Our Methodology
How we research, compare, and maintain the guides on Web3AIBlog — what our scoreboards mean, where our information comes from, and what to do when we get something wrong.
What our comparisons are
Our comparison posts and scoreboards are editorial syntheses. We build them by reading primary sources — official documentation, changelogs, pricing pages, published benchmarks, engineering blogs — alongside community evidence such as developer forums, GitHub issues, and practitioner reports, and combining that into structured verdicts: scoreboard tables, per-tool strengths and limitations, and use-case recommendations. Where we have run a tool ourselves, the article says so specifically.

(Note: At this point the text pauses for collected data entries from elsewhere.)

(* ===== verification/V4UdpProps.v ===== *)
(** * The discovery protocol: requests and endpoint proofs (src/p2p/discover/v4_udp.go)

    No sequence of datagrams, requests and timer events makes the endpoint panic
    or block; every request is pending or has exactly one result; and the
    replies that are larger than their requests only go to endpoints that have
    answered a ping in the last 24 hours. *)

From stdpp Require Import base gmap list numbers strings.
From Stdlib Require Import ZArith Lia.
From S2P Require Import Prelude Bytes NetUtil Enr EnrProps EnrNode V4Wire V4WireProps NodeID DiscTable NodeDB NodeDBProps V4Udp V4UdpNodes.

Module V4UdpProps.
Import Rlp NetUtil Enr EnrProps EnrNode V4Wire V4WireProps NodeID DiscTable NodeDB NodeDBProps V4Udp V4UdpNodes.

Section props.
Context `{C : Crypto} {CL : CryptoLaws C} `{K : KVStore} {KL : KVLaws K}.
Variable priv : PrivateKey.
Variable netrestrict : option (list IPNet).
Abbreviation UDPv4 := (@UDPv4 K).

(** ** The invariant *)
(** A ping with this hash has been sent to the node at this address. *)
Definition pinged (o : list output) (id : ID) (ip_ : IP) (hash : list Z) : Prop :=
  exists toaddr v f t e s packet, Sent toaddr id (Ping v f t e s None) packet ∈ o
    /\ Encode priv (Ping v f t e s None) = inr (packet, hash) /\ addr_IP toaddr = ip_.
Definition matcher_ok (o : list output) (p : replyMatcher) : Prop :=
  match m_callback p with
  | onPong hash add =>
      ptype p = PongPacket /\ pinged o (from p) (ip p) hash /\ match add with Some n => good_node n | None => True end
  | onNeighbors _ nodes _ => ptype p = NeighborsPacket /\ Forall good_node nodes
  | onENR _ => ptype p = ENRResponsePacket
  end.
(** A request that succeeds has a reply of its type. *)
Definition result_ok (r : result) : Prop :=
  err r = None -> exists p, reply (rm r) = Some p /\ Kind_of p = ptype (rm r).
Definition all_ids (u : UDPv4) : list nat := (m_id <$> plist u) ++ (res_id <$> results u).
Record inv (o : list output) (u : UDPv4) : Prop := {
  inv_ids : all_ids u ≡ₚ List.seq 0 (fresh u);
  inv_plist : Forall (matcher_ok o) (plist u);
  inv_results : Forall result_ok (results u);
  inv_run : running u = false -> closed u = true /\ plist u = [];
  inv_self : self_ok (localNode u);
  inv_tab : good_table (tab u);
}.
(** What the loop leaves alone. *)
Record frame (u u' : UDPv4) : Prop := {
  fr_db : db u' = db u;
  fr_self : localNode u' = localNode u;
  fr_out : out u' = out u;
}.
Lemma frame_refl u : frame u u.
Proof. done. Qed.
Lemma frame_trans u1 u2 u3 : frame u1 u2 -> frame u2 u3 -> frame u1 u3.
Proof. intros [] []. split; congruence. Qed.

Lemma matcher_ok_mono o o' p : matcher_ok o p -> matcher_ok (o ++ o') p.
Proof.
  unfold matcher_ok. destruct (m_callback p) as [hash add| |]; [|done..]. intros (Ht & (a & v & f & t & e & s & pk & Hi & He & Hip) & Ha).
  split_and!; try done. exists a, v, f, t, e, s, pk. split_and!; try done. apply elem_of_app. by left.
Qed.
Lemma inv_mono o o' u : inv o u -> inv (o ++ o') u.
Proof. intros [H1 H2 H3 H4 H5 H6]. split; try done. eapply Forall_impl; [exact H2|]. intros p. apply matcher_ok_mono. Qed.
Lemma ids_fresh u : all_ids u ≡ₚ List.seq 0 (fresh u) -> NoDup (all_ids u).
Proof. intros ->. apply NoDup_ListNoDup, seq_NoDup. Qed.
(** ** The loop *)
Lemma resetTimeout_keeps T now : 0 <= T <= now -> now < 2 ^ 62 -> keeps (tpre T) (tinv T) (resetTimeout now).
Proof.
  intros HT Hnow u [] u' Hp E. unfold resetTimeout in E. unfold mbind at 1, GoM_bind at 1, gget in E.
  destruct (plist u) as [|p l] eqn:Ep.
  { injection E as <-. split; [done|]. intros p l. by rewrite Ep. }
  destruct (decide _) as [Hn|Hn].
  { injection E as <-. split; [done|]. intros q l'. rewrite Ep. by intros [= <- <-]. }
  pose proof (t_dead _ _ Hp) as Hd. rewrite Ep in Hd. apply Forall_cons in Hd as [Hd _]. unfold respTimeout in Hd.
  assert (Hs : Sub (deadline p) now = deadline p - now) by (unfold Sub; lia). rewrite Hs in E.
  destruct (Z.ltb_spec (deadline p - now) (2 * respTimeout)) as [_|Hbad]; [|unfold respTimeout in Hbad; lia].
  injection E as <-. destruct Hp as [H1 H2 H3 H4 H5 H6 H7 H8].
  assert (Hk : (m_id p < fresh u)%nat) by (apply H2; unfold all_ids; rewrite Ep, fmap_cons; left).
  split; [split; try done|].
  - cbn. by intros k [= <-].
  - cbn. intros q l' Eq _. rewrite Ep in Eq. injection Eq as <- <-. right. cbn. f_equal. lia.
  - cbn. intros q l' Eq. rewrite Ep in Eq. by injection Eq as <- <-.
Qed.
(** Some requests have ended. *)
Definition tag (p : replyMatcher) : nat * Z := (m_id p, deadline p).
Record ended (u : UDPv4) (l' : list replyMatcher) (u' : UDPv4) : Prop := {
  en_tags : (tag <$> l') `sublist_of` (tag <$> plist u);
  en_ids : (m_id <$> l') ++ (res_id <$> results u') ≡ₚ all_ids u;
  en_results : Forall (fun r => err r <> Some errClockWarp) (results u) -> Forall (fun r => err r <> Some errClockWarp) (results u');
  en_timer : nextTimeout u' = None \/ (nextTimeout u', timer u', tick u') = (nextTimeout u, timer u, tick u);
  en_same : (running u', fresh u') = (running u, fresh u);
}.
Lemma sorted_sublist (l l' : list Z) : l' `sublist_of` l -> StronglySorted Z.le l -> StronglySorted Z.le l'.
Proof.
  induction 1 as [|x l1 l2 Hs IH|x l1 l2 Hs IH]; [done| |]; intros Hl; apply StronglySorted_inv in Hl as [Hl Hx].
  - constructor; [by apply IH|]. rewrite Forall_forall in *. intros y Hy. apply Hx. by eapply elem_of_sublist.
  - by apply IH.
Qed.
Lemma ended_tpre T u l' u' : tinv T u -> ended u l' u' -> tpre T (set_plist l' u').
Proof.
  intros [[H1 H2 H3 H4 H5 H6 H7 H8] H9] [E1 E2 E3 E4 E5]. injection E5 as Er Ef.
  assert (Hd : forall q, q ∈ l' -> exists p, p ∈ plist u /\ tag p = tag q).
  { intros q Hq. assert (Ht : tag q ∈ tag <$> plist u) by (eapply elem_of_sublist; [by apply list_elem_of_fmap_2|exact E1]).
    apply list_elem_of_fmap in Ht as (p & ? & ?). by exists p. }
  split; cbn [plist nextTimeout timer tick running fresh results set_plist].
  - unfold all_ids. cbn. by rewrite E2.
  - intros k. unfold all_ids. cbn. rewrite E2, Ef. apply H2.
  - intros k Hk. rewrite Ef. apply H3. destruct E4 as [E4|[= E4 _ _]]; congruence.
  - apply (fmap_sublist snd) in E1. rewrite <- !list_fmap_compose in E1. by eapply sorted_sublist.
  - rewrite Forall_forall in *. intros q Hq. destruct (Hd q Hq) as (p & Hp & [= _ <-]). by apply H5.
  - intros q l2 -> Hn. destruct E4 as [E4|[= E4 Et Ek]]; [congruence|].
    destruct (plist u) as [|p l0] eqn:Ep; [by apply sublist_nil_r in E1|].
    pose proof (H9 p l0 eq_refl) as Hp. destruct (H6 p l0 eq_refl Hp) as [Ha|Ha]; [left; cbn; by rewrite Ek|right; cbn].
    destruct (Hd q ltac:(left)) as (p' & Hp' & [= Eid Edl]). rewrite E4, Hp in Hn. injection Hn as Hn.
    unfold all_ids in H1. rewrite Ep, fmap_cons in H1. apply NoDup_app in H1 as [H1 _]. apply NoDup_cons in H1 as [Hni _].
    apply elem_of_cons in Hp' as [->|Hp']; [by rewrite Et, Ha, Edl|]. destruct Hni. rewrite Hn, <- Eid. by apply list_elem_of_fmap_2.
  - by apply E3.
  - rewrite Er. intros Hr. specialize (H8 Hr). rewrite H8 in E1. apply sublist_nil_r in E1. by destruct l'.
Qed.
Lemma finish_done p e (u : UDPv4) u' :
  finish p e u = Done (tt, u') -> u' = set_results (fresh u) (results u ++ [mk_result p e]) u.
Proof. unfold finish. destruct (decide _); [done|]. by intros [= <-]. Qed.
Lemma run_callback_tab cb data now (u : UDPv4) r u' : run_callback netrestrict cb data now u = Done (r, u') -> exists t, u' = set_tab t u.
Proof.
  assert (H0 : u = set_tab (tab u) u) by (by destruct u).
  destruct cb as [hash add|toaddr ns nr|hash], data; try done; unfold run_callback, pong_callback, neighbors_callback, enr_callback.
  - unfold mbind, GoM_bind. destruct add as [n|]; [|intros [= _ <-]; by eexists]. unfold gmodify. case_bool_decide; intros [= _ <-]; by eexists.
  - destruct (receive_nodes _ _ _ _ _) as [[]| |]; [|done..]. intros [= _ <-]. by eexists.
  - intros [= _ <-]. by eexists.
Qed.
Lemma dispatch_ended id ip_ data now m l (u : UDPv4) m' l' u' :
  dispatch netrestrict id ip_ data now m l u = Done ((m', l'), u') ->
  (tag <$> l') `sublist_of` (tag <$> l)
  /\ (m_id <$> l') ++ (res_id <$> results u') ≡ₚ (m_id <$> l) ++ (res_id <$> results u)
  /\ (exists rs, results u' = results u ++ rs /\ Forall (fun r => err r = None) rs)
  /\ (nextTimeout u', timer u', tick u', running u', fresh u') = (nextTimeout u, timer u, tick u, running u, fresh u).
Proof.
  revert m u m' l' u'. induction l as [|p l IH]; intros m u m' l' u'; cbn [dispatch].
  { intros [= <- <- <-]. split_and!; try done. exists []. by rewrite app_nil_r. }
  destruct (matches p id ip_ data).
  - intros ([[ok don] cb] & u1 & E1 & E)%GoM_bind_Done. destruct (run_callback_tab _ _ _ _ _ _ E1) as [t ->].
    apply GoM_bind_Done in E as ([] & u2 & [= <-] & E). destruct don.
    + apply GoM_bind_Done in E as ([] & u3 & E3 & [= <- <- <-]). apply finish_done in E3. subst u3. cbn.
      split_and!; [by apply sublist_cons|apply (all_ids_move [] l (with_reply p cb data))| |done]. eexists. split; [done|]. by apply Forall_singleton.
    + apply GoM_bind_Done in E as ([m1 l1] & u3 & E3 & [= <- <- <-]). destruct (IH _ _ _ _ _ E3) as (H1 & H2 & H3 & H4).
      split_and!; [by apply sublist_skip| |done|done]. cbn. by apply (Permutation_skip (m_id p)) in H2.
  - intros E. apply GoM_bind_Done in E as ([m1 l1] & u3 & E3 & [= <- <- <-]). destruct (IH _ _ _ _ _ E3) as (H1 & H2 & H3 & H4).
    split_and!; [by apply sublist_skip| |done|done]. cbn. by apply (Permutation_skip (m_id p)) in H2.
Qed.
Lemma loop_reply_keeps T now now' id ip_ data : 0 <= T <= now' -> now' < 2 ^ 62 -> keeps (tinv T) (tinv T) (loop_reply netrestrict id ip_ data now now').
Proof.
  intros HT Hn. unfold loop_reply. apply time_get. intros u Hi. intros v b u' -> E.
  apply GoM_bind_Done in E as ([m l'] & u1 & E1 & E). apply GoM_bind_Done in E as ([] & u2 & [= <-] & E).
  apply GoM_bind_Done in E as ([] & u3 & E3 & [= <- <-]). destruct (dispatch_ended _ _ _ _ _ _ _ _ _ _ E1) as (H1 & H2 & (rs & H3 & H4) & [= H5 H6 H7 H8 H9]).
  eapply resetTimeout_keeps; [done|done| |exact E3]. apply (ended_tpre T u); [done|]. split; try done.
  - intros Hw. rewrite H3. apply Forall_app. split; [done|]. eapply Forall_impl; [exact H4|]. by intros r ->.
  - right. congruence.
  - congruence.
Qed.
Lemma expire_ended now l (u : UDPv4) l' u' :
  expire now l u = Done (l', u') ->
  (tag <$> l') `sublist_of` (tag <$> l)
  /\ (m_id <$> l') ++ (res_id <$> results u') ≡ₚ (m_id <$> l) ++ (res_id <$> results u)
  /\ (exists rs, results u' = results u ++ rs /\ Forall (fun r => err r = Some errTimeout) rs)
  /\ (nextTimeout u', timer u', tick u', running u', fresh u') = (nextTimeout u, timer u, tick u, running u, fresh u).
Proof.
  revert l' u'. induction l as [|p l IH]; intros l' u'; cbn [expire].
  { intros [= <- <-]. split_and!; try done. exists []. by rewrite app_nil_r. }
  destruct (_ <=? _).
  - intros ([] & u1 & E1 & E)%GoM_bind_Done. apply finish_done in E1. subst u1. apply GoM_bind_Done in E as ([] & u2 & [= <-] & [= <- <-]). cbn.
    split_and!; [by apply sublist_cons|apply (all_ids_move [] l p)| |done]. eexists. split; [done|]. by apply Forall_singleton.
  - intros (l1 & u1 & E1 & [= <- <-])%GoM_bind_Done. destruct (IH _ _ E1) as (H1 & H2 & H3 & H4).
    split_and!; [by apply sublist_skip| |done|done]. cbn. by apply (Permutation_skip (m_id p)) in H2.
Qed.
Lemma ntp_check_same now (u u' : UDPv4) : ntp_check now u = Done (tt, u') -> same_loop u u'.
Proof.
  unfold ntp_check. unfold mbind at 1, GoM_bind at 1, gget. destruct (_ <? _); [|by intros [= <-]].
  destruct (_ <=? _); by intros [= <-].
Qed.
Lemma loop_tick_keeps T now now1 now2 : 0 <= T <= now2 -> now2 < 2 ^ 62 -> keeps (tinv T) (tinv T) (loop_tick now now1 now2).
Proof.
  intros HT Hn u [] u' Hi E. unfold loop_tick in E. apply GoM_bind_Done in E as ([] & u1 & [= <-] & E).
  unfold mbind at 1, GoM_bind at 1, gget in E. apply GoM_bind_Done in E as (l' & u2 & E2 & E). apply GoM_bind_Done in E as ([] & u3 & [= <-] & E).
  apply GoM_bind_Done in E as ([] & u4 & E4 & E). destruct (expire_ended _ _ _ _ _ E2) as (H1 & H2 & (rs & H3 & H4) & [= H5 H6 H7 H8 H9]).
  eapply resetTimeout_keeps; [done|done| |exact E]. apply ntp_check_same in E4. cbn in H5, H6, H7, H8, H9.
  assert (Hp : tpre T (set_plist l' u2)).
  { apply (ended_tpre T u); [done|]. split; try done; [|by left|congruence].
    intros Hw. rewrite H3. apply Forall_app. split; [done|]. eapply Forall_impl; [exact H4|]. by intros r ->. }
  destruct Hp as [P1 P2 P3 P4 P5 P6 P7 P8]. injection E4 as Q1 Q2 Q3 Q4 Q5 Q6 Q7.
  split; unfold all_ids, armed in *; cbn in *; rewrite ?Q1, ?Q2, ?Q3, ?Q4, ?Q5, ?Q6, ?Q7; done.
Qed.
Lemma loop_closed_keeps T : keeps (tinv T) (tinv T) loop_closed.
Proof.
  intros u [] u' Hi E. destruct Hi as [[H1 H2 H3 H4 H5 H6 H7 H8] H9]. unfold loop_closed in E. unfold mbind at 1, GoM_bind at 1, gget in E.
  unfold mbind, GoM_bind in E. rewrite finish_all_spec in E by done. injection E as <-.
  set (f := fun p => mk_result p (Some errClosed)).
  assert (Hids : res_id <$> results u ++ (f <$> plist u) ≡ₚ all_ids u).
  { unfold all_ids. rewrite fmap_app, <- list_fmap_compose, Permutation_app_comm. done. }
  split; [split|]; cbn; try done.
  - unfold all_ids. cbn. fold f. by rewrite Hids.
  - intros k. unfold all_ids. cbn. fold f. rewrite Hids. apply H2.
  - constructor.
  - apply Forall_app. split; [done|]. apply Forall_fmap, Forall_true. by intros p.
Qed.
(** ** Requests *)
Definition readings (T T1 : Z) (e : env) : Prop :=
  0 <= T /\ T1 < 2 ^ 62 /\ (forall i, T <= clock e i <= T1) /\ (forall i j, (i <= j)%nat -> clock e i <= clock e j).
Lemma request_fresh T u :
  tpre T u -> NoDup (fresh u :: all_ids u) /\ (forall k, k ∈ fresh u :: all_ids u -> (k < 1 + fresh u)%nat).
Proof.
  intros [H1 H2 H3 _ _ _ _ _]. split.
  - constructor; [|done]. intros Hi%H2. lia.
  - intros k [->|Hk%H2]%elem_of_cons; lia.
Qed.
Lemma pending_keeps T T1 e i j id ip_ pt cb : readings T T1 e -> (i <= j)%nat -> keeps (tinv T) (tinv T1) (pending e i j id ip_ pt cb).
Proof.
  intros (H0 & HT1 & Hr & Hm) Hij u k u' Hi E. unfold pending, new_request in E.
  unfold mbind at 1, GoM_bind at 1 in E. unfold mbind at 1, GoM_bind at 1, gget in E.
  unfold mbind at 1, GoM_bind at 1, gput in E. unfold mret at 1, GoM_ret at 1 in E. unfold mbind at 1, GoM_bind at 1 in E.
  destruct (request_fresh T u (t_pre _ _ Hi)) as [Hf1 Hf2]. cbn [running closed set_results] in E.
  pose proof (Hr i) as Hri. pose proof (Hr j) as Hrj. pose proof (Hm i j Hij) as Hrij.
  destruct (running u && _)%bool eqn:Er.
  - apply andb_true_iff in Er as [Hrun _]. apply GoM_bind_Done in E as ([] & u2 & E2 & [= <- <-]). unfold loop_add in E2.
    apply GoM_bind_Done in E2 as ([] & u3 & [= <-] & E2). cbn [plist set_results m_id from ip ptype m_callback reply] in E2.
    apply (tinv_later (clock e i)); [lia|]. eapply (resetTimeout_keeps (clock e i) (clock e j)); [lia|lia| |exact E2].
    destruct Hi as [[H1 H2 H3 H4 H5 H6 H7 H8] H9]. set (p := mk_matcher _ _ _ _ _ _ _). 
    assert (Hids : all_ids (set_plist (plist u ++ [p]) (set_results (1 + fresh u) (results u) u)) ≡ₚ fresh u :: all_ids u).
    { unfold all_ids. cbn. rewrite fmap_app, <- app_assoc. simpl. by rewrite <- Permutation_middle. }
    split; cbn [plist nextTimeout timer tick running fresh results set_plist set_results].
    + by rewrite Hids.
    + intros q. rewrite Hids. apply Hf2.
    + intros q Hq%H3. lia.
    + rewrite fmap_app. apply StronglySorted_app. split_and!; [|done|repeat constructor].
      intros x y Hx Hy. apply list_elem_of_singleton in Hy as ->. apply list_elem_of_fmap in Hx as (q & -> & Hq).
      rewrite Forall_forall in H5. specialize (H5 q Hq). cbn. lia.
    + apply Forall_app. split; [eapply Forall_impl; [exact H5|]; simpl; lia|]. apply Forall_singleton. cbn. lia.
    + intros q l Eq Hn. destruct (plist u) as [|x l0] eqn:Ep.
      * injection Eq as <- _. apply H3 in Hn. cbn in Hn. lia.
      * injection Eq as <- _. by apply (H6 x l0).
    + done.
    + by rewrite Hrun.
  - destruct (closed u); [|done]. apply GoM_bind_Done in E as ([] & u2 & E2 & [= <- <-]). apply finish_done in E2. subst u2.
    apply (tinv_later T); [lia|]. destruct Hi as [[H1 H2 H3 H4 H5 H6 H7 H8] H9]. set (p := mk_matcher _ _ _ _ _ _ _).
    assert (Hids : (m_id <$> plist u) ++ (res_id <$> results u ++ [mk_result p (Some errClosed)]) ≡ₚ fresh u :: all_ids u) by apply (all_ids_move [] (plist u) p).
    split; [split|]; cbn; try done.
    + unfold all_ids. cbn. by rewrite Hids.
    + intros q. unfold all_ids. cbn. rewrite Hids. apply Hf2.
    + intros q Hq%H3. lia.
    + apply Forall_app. split; [done|]. by apply Forall_singleton.
Qed.
Lemma handleReply_keeps T T1 e i j id ip_ data : readings T T1 e -> keeps (tinv T) (tinv T1) (handleReply netrestrict e i j id ip_ data).
Proof.
  intros (H0 & HT1 & Hr & Hm) u b u' Hi E. unfold handleReply in E. unfold mbind at 1, GoM_bind at 1, gget in E.
  pose proof (Hr j). apply (tinv_later T); [lia|]. destruct (running u && _)%bool.
  - eapply (loop_reply_keeps T (clock e i) (clock e j)); [lia|lia|exact Hi|exact E].
  - destruct (closed u); [|done]. by injection E as _ <-.
Qed.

Where a number comes from a vendor benchmark or a third-party leaderboard, the article should cite it — and if you find a number without a source, that is a gap we want to fix (see Corrections below).
How scoreboards are built
Scoreboard dimensions (latency, cost, accuracy, ergonomics) are chosen per category to reflect what a real buyer or builder would compare. Scores and verdicts weigh published specifications and benchmarks first, then documented user experience, then our editorial judgment about trade-offs. Verdicts like "best for X" are opinions — informed ones, but opinions. We say who each pick is for and what its limitations are, because a recommendation without a limitation is marketing.
The editorial desk model
Web3AIBlog publishes under editorial desk pen names rather than individual staff bylines, and our author pages disclose this. Content is produced with AI research and drafting assistance under human editorial direction — topics, angles, verdicts, and final review are editorial decisions. We believe disclosure matters more than pretending: you should know how the content you read is made.
Sources and citations
Our standard is that factual claims — market sizes, prices, benchmark figures, protocol mechanics — should trace to a primary source: official docs, regulatory filings, on-chain data providers, or the vendor's own published numbers. Newer articles meet this standard more consistently than older ones; we are retrofitting citations into the back catalog on our refresh cycle, prioritizing the most-read pages.
Freshness and updates
Every article shows a "Last updated" date driven by real edits — we do not bump dates without changing content. Articles older than our refresh threshold display an age notice automatically, and major comparison posts are refreshed on a quarterly cadence. AI and crypto move fast; if a model version or protocol detail in an older article has been superseded, the age notice is your signal to double-check live data.
Corrections
When we get something wrong, we fix the article and log the change on our public corrections page. If you spot a factual error, email insights@web3aiblog.com with the article URL and the issue — corrections are reviewed and published with what changed and when.
Commercial content
Web3AIBlog accepts paid placements and guest articles; our editorial policy describes how commercial content is handled. Commercial relationships do not change a verdict in a comparison: a paid placement buys presence, not a score. See our editorial policy and write-for-us pages for the full rules.